Welcome to another episode of Stories of Hope. After we posted the first episode we’ve had several others reaching out to us wanting to share their story. So, if you are interested will be looking to feature some of your stories on this show. You can send an email to email@example.com. For Episode II we’re going to be featuring Amanda Nichols. For this Part I she’ll be sharing her story of how bad her addiction was and the path that it led her down and then in Part II she’ll tell her story of hope. I don’t know but out of all the people that are interviewed for the documentary “Gateway to Hope: Overcoming Heroin” I think Amanda’s story really hit me the hardest. Not so much as we were filming but as I was putting it together. It just it hit me really deep and I don’t know if it’s because I have a daughter and she has blonde hair but her story is very, very remarkable. So, check out this first part and then subscribe here if you haven’t yet to be notified whenever Part II is posted. Thank you!
Amanda Nichols: “After high school I just gave in to the pressures of everybody that was around me. I started college and I started drinking and it was a completely normal thing to me. I went to frat parties. I went out to bars and I got drunk and that was when I was 18 and one of those times when I got drunk I was at a bar in my hometown and that night I was slipped a date rape drug and that night I was raped. And to me as an 18 year old girl that was my worst case scenario.”
“I had no coping skills I didn’t know how to deal with it and so I just continued to drink because it numbed my emotions. And one time when I was intoxicated a guy that I knew was using drugs and I was already intoxicated so I just used drugs for the first time. And I didn’t really think anything about it because I was just partying it wasn’t a big deal and then all of a sudden something that started out as a partying thing that was a random thing became an everyday thing and I don’t really remember when that switch occurred from just a party thing to a complete addiction, but I know that one day I couldn’t remember the last time I went a day without a drug and I knew I was bound and I was hopeless.”

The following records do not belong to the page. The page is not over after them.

(* ===== verification/Files.v ===== *)
(** * File descriptors and the file system calls

    The objects behind descriptors (kernel/src/fd/mod.rs, kernel/src/fd/stdio.rs with the
    buffer of kernel/src/console.rs), the object map of kernel/src/scheduler/mod.rs, the
    functions of kernel/src/fs/mod.rs on paths, and the system calls of
    kernel/src/syscalls/mod.rs on files. *)

From stdpp Require Import gmap.
From S2P Require Import Prelude Vfs.

Section files.
Context {W : Devices}.
Abbreviation FM A := (ST Fs Errno A).

(** ** The console behind standard output *)

Definition SERIAL_BUFFER_SIZE : Z := 256.
Definition NEWLINE : byte := Byte.x0a.

Definition con_flush : FM unit :=
  let! buffer := sgets fs_buffer in
  if zlen buffer =? 0 then sret tt
  else
    let! _ := with_dev (device_write_all buffer) in
    smodify (set_buffer []).

Definition con_write (buf : bytes) : FM Z :=
  let! buffer := sgets fs_buffer in
  let! _ :=
    if zlen buf <=? SERIAL_BUFFER_SIZE - zlen buffer then
      let! _ := smodify (set_buffer (buffer ++ buf)) in
      if bool_decide (NEWLINE ∈ buf) then con_flush else sret tt
    else
      let! _ := with_dev (device_write_all buffer) in
      let! _ := smodify (set_buffer []) in
      if SERIAL_BUFFER_SIZE <=? zlen buf then with_dev (device_write_all buf)
      else
        let! _ := smodify (set_buffer buf) in
        if bool_decide (NEWLINE ∈ buf) then con_flush else sret tt in
  sret (zlen buf).

(** ** Standard streams; a read that has to wait does not return *)

Definition stdin_poll (event : Z) : FM Z :=
  let! ready := with_dev (fun d => let '(d, b) := keyboard_read_ready d in (d, Ok b)) in
  let! ready := if ready then sret true else with_dev device_read_ready in
  sret (Z.land event (if ready then POLL_READ else 0)).

Definition std_read (len : Z) : FM bytes :=
  let! b := with_dev (fun d => let '(d, b) := keyboard_read len d in (d, Ok b)) in
  if 0 <? zlen b then sret b
  else
    let! b := with_dev (device_read len) in
    if 0 <? zlen b then sret b
    else
      let! polling := sgets (fun s => keyboard_polling_enabled (fs_dev s)) in
      if polling then sret [] else sfuel.

Definition stdout_write (buf : bytes) : FM Z :=
  let! written := con_write buf in
  let! _ := con_flush in
  sret written.

Definition chr_attr : FileAttr := set_mode S_IFCHR default_attr.

(** ** [ObjectInterface], by the address of the object

    A method that no case lists is the default of the trait. *)

Definition obj_poll (a event : Z) : FM Z :=
  let! o := deref fs_objects a in
  match o with
  | RomFileInterface pos inner => rom_poll pos inner event
  | RamFileInterface pos inner => ram_poll pos inner event
  | GenericStdin => stdin_poll event
  | GenericStdout | GenericStderr => sret (Z.land event POLL_WRITE)
  | MemDirectoryInterface _ _ | DirectoryReader _ => sret 0
  end.

Definition obj_read (a len : Z) : FM bytes :=
  let! o := deref fs_objects a in
  match o with
  | RomFileInterface pos inner => let! (o, b) := rom_read pos inner len in let! _ := put_object a o in sret b
  | RamFileInterface pos inner => let! (o, b) := ram_read pos inner len in let! _ := put_object a o in sret b
  | GenericStdin => std_read len
  | _ => sfail Nosys
  end.

Definition obj_write (a : Z) (buf : bytes) : FM Z :=
  let! o := deref fs_objects a in
  match o with
  | RamFileInterface pos inner => let! (o, n) := ram_write pos inner buf in let! _ := put_object a o in sret n
  | GenericStdout | GenericStderr => stdout_write buf
  | _ => sfail Nosys
  end.

Definition obj_lseek (a offset : Z) (whence : SeekWhence) : FM Z :=
  let! o := deref fs_objects a in
  match o with
  | RomFileInterface pos inner => let! (o, n) := rom_lseek pos inner offset whence in let! _ := put_object a o in sret n
  | RamFileInterface pos inner => let! (o, n) := ram_lseek pos inner offset whence in let! _ := put_object a o in sret n
  | MemDirectoryInterface inner read_idx => let! (o, n) := dir_lseek inner read_idx offset whence in let! _ := put_object a o in sret n
  | _ => sfail Inval
  end.

Definition obj_fstat (a : Z) : FM FileAttr :=
  let! o := deref fs_objects a in
  match o with
  | RomFileInterface _ inner => rom_fstat inner
  | RamFileInterface _ inner => ram_fstat inner
  | GenericStdin | GenericStdout | GenericStderr => sret chr_attr
  | _ => sfail Inval
  end.

(** [DirectoryReader::getdents] is [unimplemented!()]. *)
Definition obj_getdents (a len : Z) (pad : Z -> byte) : FM (bytes * Z) :=
  let! o := deref fs_objects a in
  match o with
  | MemDirectoryInterface inner read_idx =>
      let! (o, r) := dir_getdents inner read_idx len pad in let! _ := put_object a o in sret r
  | DirectoryReader _ => slift Panic
  | _ => sfail Inval
  end.

Definition obj_truncate (a size : Z) : FM unit :=
  let! o := deref fs_objects a in
  match o with RamFileInterface _ inner => ram_truncate inner size | _ => sfail Nosys end.

Definition obj_chmod (a mode : Z) : FM unit :=
  let! o := deref fs_objects a in
  match o with RamFileInterface _ inner => ram_chmod inner mode | _ => sfail Nosys end.

Definition obj_isatty (a : Z) : FM bool :=
  let! o := deref fs_objects a in
  match o with GenericStdin | GenericStdout | GenericStderr => sret true | _ => sret false end.

(** ** The object map: kernel/src/scheduler/mod.rs *)

Definition get_object (fd : Z) : FM Z :=
  let! m := sgets fs_objmap in sopt Badf (m !! fd).

(** The loop [new_fd]. *)
Fixpoint new_fd_loop (fuel : nat) (m : gmap Z Z) (fd : Z) : outcome Errno Z :=
  match fuel with
  | O => OutOfFuel
  | S fuel =>
      match m !! fd with
      | None => Ok fd
      | Some _ => if fd =? I32_MAX then Err Overflow else new_fd_loop fuel m (Z.min I32_MAX (fd + 1))
      end
  end.
Definition new_fd (m : gmap Z Z) : outcome Errno Z := new_fd_loop (S (size m)) m 0.

Definition insert_object (obj : Z) : FM Z :=
  let! m := sgets fs_objmap in
  let! fd := slift (new_fd m) in
  let! _ := smodify (set_objmap (<[fd := obj]> m)) in
  sret fd.

Definition dup_object (fd : Z) : FM Z :=
  let! m := sgets fs_objmap in
  let! obj := sopt Inval (m !! fd) in
  let! fd := slift (new_fd m) in
  match m !! fd with
  | Some _ => sfail Mfile
  | None => let! _ := smodify (set_objmap (<[fd := obj]> m)) in sret fd
  end.

Definition dup_object2 (fd1 fd2 : Z) : FM Z :=
  let! m := sgets fs_objmap in
  let! obj := sopt Badf (m !! fd1) in
  match m !! fd2 with
  | Some _ => sfail Mfile
  | None => let! _ := smodify (set_objmap (<[fd2 := obj]> m)) in sret fd2
  end.

Definition remove_object (fd : Z) : FM Z :=
  let! m := sgets fs_objmap in
  let! obj := sopt Badf (m !! fd) in
  let! _ := smodify (set_objmap (delete fd m)) in
  sret obj.

(** ** kernel/src/fd/mod.rs *)

Definition fd_read (fd len : Z) : FM bytes :=
  let! obj := get_object fd in if len =? 0 then sret [] else obj_read obj len.

Definition fd_lseek (fd offset : Z) (whence : SeekWhence) : FM Z :=
  let! obj := get_object fd in obj_lseek obj offset whence.

Definition fd_chmod (fd mode : Z) : FM unit := let! obj := get_object fd in obj_chmod obj mode.

Definition fd_write (fd : Z) (buf : bytes) : FM Z :=
  let! obj := get_object fd in if zlen buf =? 0 then sret 0 else obj_write obj buf.

Definition fd_truncate (fd length : Z) : FM unit := let! obj := get_object fd in obj_truncate obj length.

Definition fd_fstat (fd : Z) : FM FileAttr := let! obj := get_object fd in obj_fstat obj.

Definition fd_isatty (fd : Z) : FM bool := let! obj := get_object fd in obj_isatty obj.

Record PollFd := mkPollFd { pfd_fd : Z; pfd_events : Z; pfd_revents : Z }.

“My addiction took me places that I never thought it would. It made me a person I never wanted to be and I felt just completely hopeless and bound to this drug addiction. I needed it to wake up I needed it to go to work I needed it to talk to people and I was sick without it. I went through physical withdrawals anytime I tried to quit. That was the lowest point for me is when I could see the hurt on my family’s faces they found out about my addiction my mom would cry herself to sleep. She begged me to quit and I just I couldn’t. I wanted to. I didn’t want to be an addict you know as a little girl I had hopes and dreams and it was never to be a drug addict but here I was and I was completely bound and so at my lowest point I knew that in every bad situation in my life was me. I was the common factor and I wanted my family to be able to go on and have Thanksgiving and Christmas and to be a happy family but I was the problem.”
“I can’t really even put into words how hopeless how I was at that time in my life. I just was in a place I never thought I would be. I was a person I never thought I’d become and I hated that person and I didn’t want my family to see me like that. I didn’t want my friends to see me like that and I didn’t want to be like that. But I didn’t see any way out other than taking my own life and so that’s what I tried to do and it wasn’t this really well thought out plan. It was just a hey I’m gonna do this and this is how I’m gonna do it and so I took a 18 Adderall 20 milligrams and I ate them all at once and it was completely miserable because by the time we got to the hospital was too late to pump my stomach so they had to just let everything take its course on me and so my heart rate was over 200s.”
“Only one person in my family could come into the hospital at a time and I remember my dad very well during that first 24 hours because the medicine took its toll on me there’s not a lot that I remember and my mom tells me stuff I said and I don’t I don’t remember all of it but I remember very well my dad sitting on my hospital bed and he was holding my hand and he just said “why do you want to kill my baby you can’t kill my baby I don’t want you to kill my baby.” And he cried and he’s a grown man my dad the strongest man I know and here he is broke down at my hospital bed just crying.”
“And that’s the point that I got to that’s where drugs took me and like I said it just started out as a partying thing it was never supposed to take me that far.”